_What is being asked_
Identify all lines in the listing that include the word "Cassandra", and copy them out.

_Material provided_
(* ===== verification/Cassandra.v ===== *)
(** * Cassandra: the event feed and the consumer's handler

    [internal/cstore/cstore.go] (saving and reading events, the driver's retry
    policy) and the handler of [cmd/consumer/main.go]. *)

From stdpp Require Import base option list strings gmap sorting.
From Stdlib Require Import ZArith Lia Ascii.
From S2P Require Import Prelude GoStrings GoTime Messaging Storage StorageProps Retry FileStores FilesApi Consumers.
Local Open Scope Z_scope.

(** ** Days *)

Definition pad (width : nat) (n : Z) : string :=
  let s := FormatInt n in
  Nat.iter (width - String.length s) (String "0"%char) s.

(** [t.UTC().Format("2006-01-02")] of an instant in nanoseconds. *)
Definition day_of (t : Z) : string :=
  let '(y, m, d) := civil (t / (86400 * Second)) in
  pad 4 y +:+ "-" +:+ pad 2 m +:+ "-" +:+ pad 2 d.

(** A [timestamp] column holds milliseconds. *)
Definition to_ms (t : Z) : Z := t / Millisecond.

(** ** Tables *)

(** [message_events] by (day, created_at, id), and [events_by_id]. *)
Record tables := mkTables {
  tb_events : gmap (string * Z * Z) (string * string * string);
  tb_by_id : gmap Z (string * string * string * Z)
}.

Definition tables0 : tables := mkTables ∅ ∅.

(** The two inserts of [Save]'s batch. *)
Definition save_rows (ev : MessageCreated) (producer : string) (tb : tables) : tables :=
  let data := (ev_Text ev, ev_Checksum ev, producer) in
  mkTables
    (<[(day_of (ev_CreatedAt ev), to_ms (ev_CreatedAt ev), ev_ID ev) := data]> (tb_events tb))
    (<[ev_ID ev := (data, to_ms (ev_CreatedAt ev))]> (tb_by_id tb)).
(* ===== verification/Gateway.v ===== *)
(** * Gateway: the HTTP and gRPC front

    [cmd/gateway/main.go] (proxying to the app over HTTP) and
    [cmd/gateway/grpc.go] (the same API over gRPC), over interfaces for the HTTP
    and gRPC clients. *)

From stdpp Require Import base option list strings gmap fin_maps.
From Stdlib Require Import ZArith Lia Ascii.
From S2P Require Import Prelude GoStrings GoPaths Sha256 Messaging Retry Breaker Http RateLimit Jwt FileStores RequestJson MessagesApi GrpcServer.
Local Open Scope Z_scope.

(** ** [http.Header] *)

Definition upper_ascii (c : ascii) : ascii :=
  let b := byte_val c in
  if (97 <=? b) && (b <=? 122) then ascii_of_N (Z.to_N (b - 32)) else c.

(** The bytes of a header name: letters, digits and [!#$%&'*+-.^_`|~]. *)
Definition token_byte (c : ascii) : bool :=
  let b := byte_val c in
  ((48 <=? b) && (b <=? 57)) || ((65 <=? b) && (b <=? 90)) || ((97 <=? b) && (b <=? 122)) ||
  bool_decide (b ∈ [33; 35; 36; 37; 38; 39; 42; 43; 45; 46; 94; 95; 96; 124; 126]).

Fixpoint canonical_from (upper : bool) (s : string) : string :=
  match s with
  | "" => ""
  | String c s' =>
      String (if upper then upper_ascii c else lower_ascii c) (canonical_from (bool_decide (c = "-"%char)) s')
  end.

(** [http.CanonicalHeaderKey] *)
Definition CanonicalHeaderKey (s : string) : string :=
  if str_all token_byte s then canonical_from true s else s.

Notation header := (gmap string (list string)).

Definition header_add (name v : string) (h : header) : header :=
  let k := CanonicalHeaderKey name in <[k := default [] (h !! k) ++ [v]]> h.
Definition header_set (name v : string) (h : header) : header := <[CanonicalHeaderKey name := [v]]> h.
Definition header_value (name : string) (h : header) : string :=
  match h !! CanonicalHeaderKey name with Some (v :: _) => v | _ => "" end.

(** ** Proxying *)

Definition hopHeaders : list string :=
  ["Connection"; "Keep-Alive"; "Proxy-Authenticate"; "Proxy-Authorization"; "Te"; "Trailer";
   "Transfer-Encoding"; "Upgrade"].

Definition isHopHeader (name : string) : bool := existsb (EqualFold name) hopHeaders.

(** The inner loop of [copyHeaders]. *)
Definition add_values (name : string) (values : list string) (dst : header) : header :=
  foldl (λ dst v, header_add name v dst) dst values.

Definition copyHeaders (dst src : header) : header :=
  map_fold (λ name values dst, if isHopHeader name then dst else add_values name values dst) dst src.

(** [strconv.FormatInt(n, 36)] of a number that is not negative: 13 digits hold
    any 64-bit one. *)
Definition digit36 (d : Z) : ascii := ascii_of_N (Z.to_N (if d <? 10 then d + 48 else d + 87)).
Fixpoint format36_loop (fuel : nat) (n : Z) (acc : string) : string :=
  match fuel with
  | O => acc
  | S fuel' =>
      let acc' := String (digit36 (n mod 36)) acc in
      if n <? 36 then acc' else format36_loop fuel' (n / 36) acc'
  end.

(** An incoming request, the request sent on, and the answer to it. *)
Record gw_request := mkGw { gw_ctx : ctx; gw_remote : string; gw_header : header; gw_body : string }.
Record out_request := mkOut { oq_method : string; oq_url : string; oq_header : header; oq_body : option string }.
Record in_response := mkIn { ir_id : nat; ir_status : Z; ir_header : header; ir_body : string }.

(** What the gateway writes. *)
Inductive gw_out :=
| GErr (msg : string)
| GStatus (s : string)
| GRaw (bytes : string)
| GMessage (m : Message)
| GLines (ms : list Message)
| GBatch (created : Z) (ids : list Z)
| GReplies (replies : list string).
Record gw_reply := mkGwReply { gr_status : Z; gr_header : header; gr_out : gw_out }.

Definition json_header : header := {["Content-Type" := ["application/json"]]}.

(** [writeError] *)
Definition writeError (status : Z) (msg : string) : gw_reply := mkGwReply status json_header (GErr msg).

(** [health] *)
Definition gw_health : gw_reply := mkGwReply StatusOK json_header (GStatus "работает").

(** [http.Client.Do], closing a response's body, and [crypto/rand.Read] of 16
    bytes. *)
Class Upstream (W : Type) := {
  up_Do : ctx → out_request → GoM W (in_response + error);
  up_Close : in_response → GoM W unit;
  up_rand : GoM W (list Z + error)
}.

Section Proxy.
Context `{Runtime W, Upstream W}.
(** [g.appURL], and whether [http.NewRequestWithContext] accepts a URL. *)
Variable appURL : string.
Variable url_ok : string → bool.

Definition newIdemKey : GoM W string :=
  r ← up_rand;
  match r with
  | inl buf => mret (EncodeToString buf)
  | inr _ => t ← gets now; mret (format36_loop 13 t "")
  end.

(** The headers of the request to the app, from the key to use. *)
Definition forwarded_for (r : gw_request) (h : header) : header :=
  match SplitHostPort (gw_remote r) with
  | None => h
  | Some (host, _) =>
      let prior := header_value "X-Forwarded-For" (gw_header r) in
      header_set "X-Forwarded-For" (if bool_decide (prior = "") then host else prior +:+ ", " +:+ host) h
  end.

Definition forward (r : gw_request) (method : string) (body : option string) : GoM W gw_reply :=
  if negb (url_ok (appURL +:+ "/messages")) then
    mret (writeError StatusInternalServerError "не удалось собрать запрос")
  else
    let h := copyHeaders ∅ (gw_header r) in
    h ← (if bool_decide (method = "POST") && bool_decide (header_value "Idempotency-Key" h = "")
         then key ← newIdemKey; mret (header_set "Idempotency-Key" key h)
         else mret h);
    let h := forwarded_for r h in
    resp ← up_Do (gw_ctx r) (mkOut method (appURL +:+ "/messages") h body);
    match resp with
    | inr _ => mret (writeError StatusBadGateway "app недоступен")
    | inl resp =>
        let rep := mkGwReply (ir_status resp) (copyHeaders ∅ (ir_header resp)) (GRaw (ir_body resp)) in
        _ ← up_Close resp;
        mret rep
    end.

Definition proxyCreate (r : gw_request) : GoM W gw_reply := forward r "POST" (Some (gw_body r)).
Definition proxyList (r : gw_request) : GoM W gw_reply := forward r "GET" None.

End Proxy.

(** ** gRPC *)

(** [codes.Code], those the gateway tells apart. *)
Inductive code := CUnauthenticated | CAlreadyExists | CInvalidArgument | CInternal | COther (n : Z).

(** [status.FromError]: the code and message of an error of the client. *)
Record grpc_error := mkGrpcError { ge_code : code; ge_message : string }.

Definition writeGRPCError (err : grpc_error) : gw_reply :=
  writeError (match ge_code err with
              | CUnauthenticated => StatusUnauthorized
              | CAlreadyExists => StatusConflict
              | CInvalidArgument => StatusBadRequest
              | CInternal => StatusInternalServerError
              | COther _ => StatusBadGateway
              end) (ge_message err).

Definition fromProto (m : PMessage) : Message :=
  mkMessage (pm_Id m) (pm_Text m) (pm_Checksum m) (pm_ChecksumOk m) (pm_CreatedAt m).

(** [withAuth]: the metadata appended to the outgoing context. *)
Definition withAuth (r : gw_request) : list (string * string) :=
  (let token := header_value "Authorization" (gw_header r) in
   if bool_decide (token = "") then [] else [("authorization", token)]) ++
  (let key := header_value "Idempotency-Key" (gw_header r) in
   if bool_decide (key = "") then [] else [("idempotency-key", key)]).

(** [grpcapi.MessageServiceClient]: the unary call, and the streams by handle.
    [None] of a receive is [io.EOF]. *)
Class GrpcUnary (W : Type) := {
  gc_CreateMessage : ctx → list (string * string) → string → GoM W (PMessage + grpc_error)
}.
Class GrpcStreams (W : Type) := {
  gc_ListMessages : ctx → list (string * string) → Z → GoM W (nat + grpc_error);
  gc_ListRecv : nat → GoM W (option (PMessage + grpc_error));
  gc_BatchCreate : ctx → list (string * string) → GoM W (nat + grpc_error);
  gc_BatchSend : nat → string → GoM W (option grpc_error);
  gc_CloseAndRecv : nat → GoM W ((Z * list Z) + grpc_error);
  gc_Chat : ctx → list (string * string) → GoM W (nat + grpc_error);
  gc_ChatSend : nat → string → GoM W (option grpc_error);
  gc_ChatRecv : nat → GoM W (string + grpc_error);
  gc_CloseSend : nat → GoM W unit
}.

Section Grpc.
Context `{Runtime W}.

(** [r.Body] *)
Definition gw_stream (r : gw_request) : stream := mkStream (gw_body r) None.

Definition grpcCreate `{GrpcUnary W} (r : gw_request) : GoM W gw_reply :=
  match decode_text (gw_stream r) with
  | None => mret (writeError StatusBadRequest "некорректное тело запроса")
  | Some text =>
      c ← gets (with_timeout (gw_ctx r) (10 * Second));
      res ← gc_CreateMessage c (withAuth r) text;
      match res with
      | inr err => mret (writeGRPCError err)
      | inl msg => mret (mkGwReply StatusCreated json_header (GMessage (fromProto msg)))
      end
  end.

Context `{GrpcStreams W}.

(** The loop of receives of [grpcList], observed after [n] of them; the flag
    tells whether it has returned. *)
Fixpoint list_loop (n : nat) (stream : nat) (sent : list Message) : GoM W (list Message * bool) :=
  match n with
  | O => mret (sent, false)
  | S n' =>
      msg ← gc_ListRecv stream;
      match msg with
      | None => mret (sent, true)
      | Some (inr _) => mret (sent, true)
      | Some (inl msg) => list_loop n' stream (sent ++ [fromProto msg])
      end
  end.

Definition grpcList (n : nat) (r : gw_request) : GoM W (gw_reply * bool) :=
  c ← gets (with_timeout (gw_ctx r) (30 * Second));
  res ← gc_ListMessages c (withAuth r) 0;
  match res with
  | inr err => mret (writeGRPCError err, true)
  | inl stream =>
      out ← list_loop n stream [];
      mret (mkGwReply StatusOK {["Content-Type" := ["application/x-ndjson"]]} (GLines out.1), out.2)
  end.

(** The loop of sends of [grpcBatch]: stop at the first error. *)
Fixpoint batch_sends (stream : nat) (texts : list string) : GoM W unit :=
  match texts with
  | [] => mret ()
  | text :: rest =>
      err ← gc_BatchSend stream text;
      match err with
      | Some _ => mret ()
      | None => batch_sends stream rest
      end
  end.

_Response_
(* ===== verification/Cassandra.v ===== *)
(** * Cassandra: the event feed and the consumer's handler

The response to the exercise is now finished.